AI Exploit Bypasses Guardrails of OpenAI, Other Top LLMs
A novel technique to stump AI text-based systems increases the likelihood of a successful cyber-attack by 60%
A new jailbreak technique for OpenAI and other large language models (LLMs) increases the chance that attackers can circumvent cybersecurity guardrails and abuse the system to deliver malicious content.
Discovered by researchers at Palo Alto Networks’ Unit 42, the so-called ‘Bad Likert Judge’ attack asks the LLM to act as a judge scoring the harmfulness of a given response using the Likert scale. The psychometric scale, named after its inventor and commonly used in questionnaires, is a rating scale measuring a respondent's agreement or disagreement with a statement.
The jailbreak then asks the LLM to generate responses that contain examples that align with the scales, with the ultimate result being that “the example that has the highest Likert scale can potentially contain the harmful content,” Unit 42’s Yongzhe Huang, Yang Ji, Wenjun Hu, Jay Chen, Akshata Rao, and Danny Tsechansky wrote in a post describing their findings.

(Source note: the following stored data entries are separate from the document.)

(** A successful run of [mixmatch_ot1d] splits into a successful run of
    lines 87-107 and one of lines 110-122. *)
Lemma mixmatch_ok_inv X Y U x y u sd alpha K naug out s s' :
  heap s !! X = Some (Mat x) →
  heap s !! Y = Some (Mat y) →
  heap s !! U = Some (Mat u) →
  run (mixmatch_ot1d X Y U sd alpha K naug) s = (Ok out, s') →
  ∃ v s3,
    run (build_pool X Y U sd naug) s = (Ok v, s3) ∧
    run (split_mixup (Xhat v) (Uhat v) Y (Q v) (W v) (Wlabels v) alpha K) s3
      = (Ok out, s') ∧
    pool_built x y u sd naug s v s3 ∧
    heap s3 !! Y = Some (Mat y).
Proof.
  intros HX HY HU (v & s3 & Hb & Hs)%bind_ok_inv.
  exists v, s3. split; [done|]. split; [done|].
  pose proof (build_pool_ok_inv _ _ _ _ _ _ _ _ _ _ _ HX HY HU Hb) as Hpb.
  split; [done|].
  destruct Hpb as (uh & ts & q & wl & _ & _ & _ & _ & _ & _ & _ & -> & _).
  by apply lookup_app_l_Some.
Qed.

(** The two results of a call of [mixup_ot1d] are the next two
    objects of the store. *)
Lemma call_mixup_ok_inv ra rw rla rlw alpha K l1 l2 s s' :
  run (call_mixup ra rw rla rlw alpha K) s = (Ok (l1, l2), s') →
  l1 = length (heap s) ∧ l2 = S (length (heap s)) ∧
  length (heap s') = S (S (length (heap s))).
Proof.
  unfold call_mixup.
  intros (va & s1 & ->%readonly_deref & H1)%bind_ok_inv.
  apply bind_ok_inv in H1 as (vw & s1 & ->%readonly_deref & H1).
  apply bind_ok_inv in H1 as (vla & s1 & ->%readonly_deref & H1).
  apply bind_ok_inv in H1 as (vlw & s1 & ->%readonly_deref & H1).
  revert H1. run_simpl.
  destruct (mixup_ot1d va vw vla vlw alpha K (rng s)) as [[e|[x y]] g]; [done|].
  run_simpl. intros [= <- <- <-]. cbn. rewrite !length_app. cbn.
  repeat split; lia.
Qed.

Lemma split_mixup_fresh Xh Uh Y Qq Ww Wl alpha K Xp Yp Up Qp s s' :
  run (split_mixup Xh Uh Y Qq Ww Wl alpha K) s = (Ok (Xp, Yp, Up, Qp), s') →
  length (heap s) ≤ Xp ∧ Xp < Yp ∧ Yp < Up ∧ Up < Qp ∧ Qp < length (heap s').
Proof.
  unfold split_mixup.
  intros ([Ws Wls] & s1 & Hsh & H1)%bind_ok_inv.
  apply framed_shuffle in Hsh as [Hsh%prefix_length _].
  apply bind_ok_inv in H1 as (n & s2 & ->%readonly_py_len & H1).
  apply bind_ok_inv in H1 as ([a b] & s2 & (-> & -> & Hl2)%call_mixup_ok_inv & H1).
  apply bind_ok_inv in H1 as ([c d] & s3 & (-> & -> & Hl3)%call_mixup_ok_inv & H1).
  injection H1 as <- <- <- <- <-. lia.
Qed.

Lemma writes_app t1 t2 : writes (t1 ++ t2) = writes t1 ++ writes t2.
Proof. apply omap_app. Qed.

Lemma writes_calls ls : writes (CallModel <$> ls) = [].
Proof. by induction ls. Qed.

(** ** Two runs *)

Lemma predict_all_deterministic ms p p' :
  deterministic_model → (predict_all ms p).1 = (predict_all ms p').1.
Proof.
  intros Hdet. revert p p'. induction ms as [|m ms IH]; intros p p'; [done|].
  cbn [predict_all]. specialize (Hdet m p p').
  destruct (model m p) as [r1 p1], (model m p') as [r2 p1'].
  cbn in Hdet. subst r2. destruct r1 as [e|t]; [done|].
  specialize (IH p1 p1').
  destruct (predict_all ms p1) as [r1 p2], (predict_all ms p1') as [r2 p2'].
  cbn in IH. subst r2. by destruct r1.
Qed.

Tests conducted across a range of categories against six state-of-the-art text-generation LLMs from OpenAI, Azure, Google, Amazon Web Services, Meta, and Nvidia revealed that the technique can increase the attack success rate (ASR) by more than 60% compared with plain attack prompts on average, according to the researchers.
The categories of attacks evaluated in the research involved prompting various inappropriate responses from the system, including: ones promoting bigotry, hate, or prejudice; ones engaging in behavior that harasses an individual or group; ones that encourage suicide or other acts of self-harm; ones that generate inappropriate explicitly sexual material and pornography; ones providing info on how to manufacture, acquire, or use illegal weapons; or ones that promote illegal activities.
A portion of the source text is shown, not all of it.